Die Debatte über Enteignung müsste über das Personalisieren hinausgehen, sollte sich also nicht so sehr auf die juristischen Personen oder Unternehmungen konzentrieren, die da enteignet werden sollen, oder auf die einzelnen ­Betriebe, die da kollektiviert werden sollen, um dann, O-Ton Kevin Kühnert, die »Profite« anders zu verteilen. Profite?

Wem die Produktionsmittel gehören, ist im Grunde zweitrangig. Entscheidend ist, zu welchem Zweck sie eingesetzt werden: für Profite oder für das Bedürfnis? Das aber ist keine Frage, die einzelne Produktionsmitteleigentümer nach ihrem Gusto beantworten könnten, sie sind zu sehr in ihrem ­bornierten Interesse befangen. Es ist eine gesellschaftliche Frage. So steht es auch im Grundgesetz: Eigentum verpflichtet. Das gilt auch für Produktionsmittel.

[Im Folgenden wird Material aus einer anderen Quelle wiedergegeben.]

(* ===== verification/DryRun.v ===== *)
(** * The dry runs of the nodes: [dryRunPreemption]

    The goroutines that look for candidates, as pieces of work of
    [Parallelizer]: the atomic actions of [checkNode] on the two lists of
    candidates, the statuses and the context.  What the dry run of one node
    returns does not depend on the others. *)

From S2P Require Import Prelude ApiTypes NodeInfo FwkStatus Parallelizer Framework Preemption.
#[local] Open Scope Z_scope.

(** ** Lists of candidates *)

Record candidateList := mkCL { cl_idx : Z; cl_items : list (option candidate) }.

(** [make] panics on a negative size. *)
Definition newCandidateList (size : Z) : outcome candidateList :=
  if size <? 0 then Panic else Ret (mkCL (-1) (replicate (Z.to_nat size) None)).

Definition cl_size (cl : candidateList) : Z :=
  let n := int32 (cl_idx cl + 1) in
  let len := int32 (Z.of_nat (length (cl_items cl))) in
  if len <=? n then len else n.

Definition cl_get (cl : candidateList) : list (option candidate) := take (Z.to_nat (cl_size cl)) (cl_items cl).

(** ** The goroutines *)

(** What the goroutines share; [dr_crashed] records an index out of range. *)
Record dry := mkDry {
  nonViolatingCandidates : candidateList;
  violatingCandidates : candidateList;
  nodeStatuses : gmap string Status;
  dr_canceled : bool;
  dr_crashed : bool;
}.

Definition list_of (s : dry) (v : bool) : candidateList := if v then violatingCandidates s else nonViolatingCandidates s.
Definition set_list (s : dry) (v : bool) (cl : candidateList) : dry :=
  if v then mkDry (nonViolatingCandidates s) cl (nodeStatuses s) (dr_canceled s) (dr_crashed s)
  else mkDry cl (violatingCandidates s) (nodeStatuses s) (dr_canceled s) (dr_crashed s).

(** Where a goroutine is in [checkNode]: before the dry run, in [add] of a list
    before and after its counter is raised, at the two sizes, at [cancel], or
    before the status is stored. *)
Inductive dry_action :=
| DCheck (i : nat)
| DAdd (v : bool) (i : nat)
| DStore (v : bool) (i : nat) (idx : Z)
| DSizeN
| DSizeV (nvcSize : Z)
| DCancel
| DNote (i : nat) (status : Status).

Section Dry.
(** The name of the node of a piece, and what its dry run returns. *)
Context (name_at : nat → string) (result_at : nat → list Pod * Z * option Status).
Context (numCandidates : nat).
Implicit Types s : dry.

Definition cand_at (i : nat) : candidate :=
  mkCandidate (mkVictims (result_at i).1.1 (result_at i).1.2) (name_at i).

Definition checkNode (a : dry_action) (s : dry) : dry * option dry_action :=
  match a with
  | DCheck i =>
      let '(_, numPDBViolations, status) := result_at i in
      if IsSuccess status then (s, Some (DAdd (negb (numPDBViolations =? 0)) i))
      else match status with Some st => (s, Some (DNote i st)) | None => (s, None) end
  | DAdd v i =>
      let cl := list_of s v in
      let idx := int32 (cl_idx cl + 1) in
      let s := set_list s v (mkCL idx (cl_items cl)) in
      if idx <? int32 (Z.of_nat (length (cl_items cl))) then (s, Some (DStore v i idx)) else (s, Some DSizeN)
  | DStore v i idx =>
      let cl := list_of s v in
      if bool_decide (0 ≤ idx < Z.of_nat (length (cl_items cl)))
      then (set_list s v (mkCL (cl_idx cl) (<[Z.to_nat idx := Some (cand_at i)]> (cl_items cl))), Some DSizeN)
      else (mkDry (nonViolatingCandidates s) (violatingCandidates s) (nodeStatuses s) (dr_canceled s) true, None)
  | DSizeN => (s, Some (DSizeV (cl_size (nonViolatingCandidates s))))
  | DSizeV nvcSize =>
      let vcSize := cl_size (violatingCandidates s) in
      if (0 <? nvcSize) && (Z.of_nat numCandidates <=? int32 (nvcSize + vcSize)) then (s, Some DCancel) else (s, None)
  | DCancel =>
      (mkDry (nonViolatingCandidates s) (violatingCandidates s) (nodeStatuses s) true (dr_crashed s), None)
  | DNote i st =>
      (mkDry (nonViolatingCandidates s) (violatingCandidates s) (<[name_at i := st]> (nodeStatuses s)) (dr_canceled s)
         (dr_crashed s), None)
  end.

Definition dry_rank (a : dry_action) : nat :=
  match a with DCheck _ => 5 | DAdd _ _ => 4 | DStore _ _ _ => 3 | DSizeN => 2 | DSizeV _ => 1 | _ => 0 end.

Lemma dry_rank_falls a s s' a' : checkNode a s = (s', Some a') → (dry_rank a' < dry_rank a)%nat.
Proof.
  destruct a as [i|v i|v i idx| |n| |i st]; simpl; try (by intros [= <- <-]; simpl; lia).
  - destruct (result_at i) as [[? ?] st]. destruct (IsSuccess st); [intros [= <- <-]; simpl; lia|].
    destruct st; [|done]. intros [= <- <-]; simpl; lia.
  - destruct (_ <? _); intros [= <- <-]; simpl; lia.
  - case_bool_decide; [intros [= <- <-]; simpl; lia|done].
  - destruct (_ && _); [intros [= <- <-]; simpl; lia|done].
Qed.

Lemma dry_cancel_stays a s : dr_canceled s = true → dr_canceled (checkNode a s).1 = true.
Proof. destruct a as [|[] ?|[] ? ?| | | |]; simpl; repeat case_match; done. Qed.

(** The shared variables before the first dry run. *)
Definition start_dry : dry :=
  mkDry (mkCL (-1) (replicate numCandidates None)) (mkCL (-1) (replicate numCandidates None)) ∅ false false.

(** What [dryRunPreemption] returns. *)
Definition dry_result (s : dry) : list (option candidate) * gmap string Status :=
  (cl_get (nonViolatingCandidates s) ++ cl_get (violatingCandidates s), nodeStatuses s).

(** ** The invariant *)

Context (pieces : nat) (width : 2 * Z.of_nat numCandidates + Z.of_nat pieces < 2 ^ 31).
Context (names : ∀ i j, (i < pieces)%nat → (j < pieces)%nat → name_at i = name_at j → i = j).
Implicit Types (st : pool dry dry_action) (added : bool → list nat).

Definition dry_success (i : nat) : Prop := status_Code (result_at i).2 = Success.
Definition dry_violating (i : nat) : bool := negb ((result_at i).1.2 =? 0).
Definition dry_failure (i : nat) (f : Status) : Prop := (result_at i).2 = Some f ∧ code f ≠ Success.

#[export] Instance dry_success_dec i : Decision (dry_success i).
Proof. unfold dry_success. apply _. Defined.

(** How many candidates a list holds once [added] are in it. *)
Definition held added (v : bool) : nat := Nat.min numCandidates (length (added v)).
Definition enough added : Prop := (0 < held added false)%nat ∧ (numCandidates ≤ held added false + held added true)%nat.

Definition dry_ok added (a : dry_action) (p : nat) : Prop :=
  match a with
  | DCheck i => i = p
  | DAdd v i => i = p ∧ dry_success p ∧ dry_violating p = v
  | DStore v i idx => i = p ∧ dry_success p ∧ ∃ k, idx = Z.of_nat k ∧ (k < numCandidates)%nat ∧ added v !! k = Some p
  | DSizeN => dry_success p ∧ p ∈ added (dry_violating p)
  | DSizeV n => dry_success p ∧ p ∈ added (dry_violating p) ∧ 0 ≤ n ≤ Z.of_nat (held added false)
  | DCancel => dry_success p ∧ p ∈ added (dry_violating p) ∧ enough added
  | DNote i f => i = p ∧ dry_failure p f
  end.

Definition is_late (a : dry_action) : bool := match a with DCheck _ | DAdd _ _ | DNote _ _ => false | _ => true end.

Karl Marx übrigens wollte nicht das Privateigentum aufheben, um zu staatlichem Eigentum überzuwechseln. Vielmehr feierte er an der Pariser Kommune genau das Gegenteil, nämlich dass sie die Enteignung der Enteigner beabsichtige, weil sie das »individuelle Eigentum zu einer Wahrheit machen« wollte.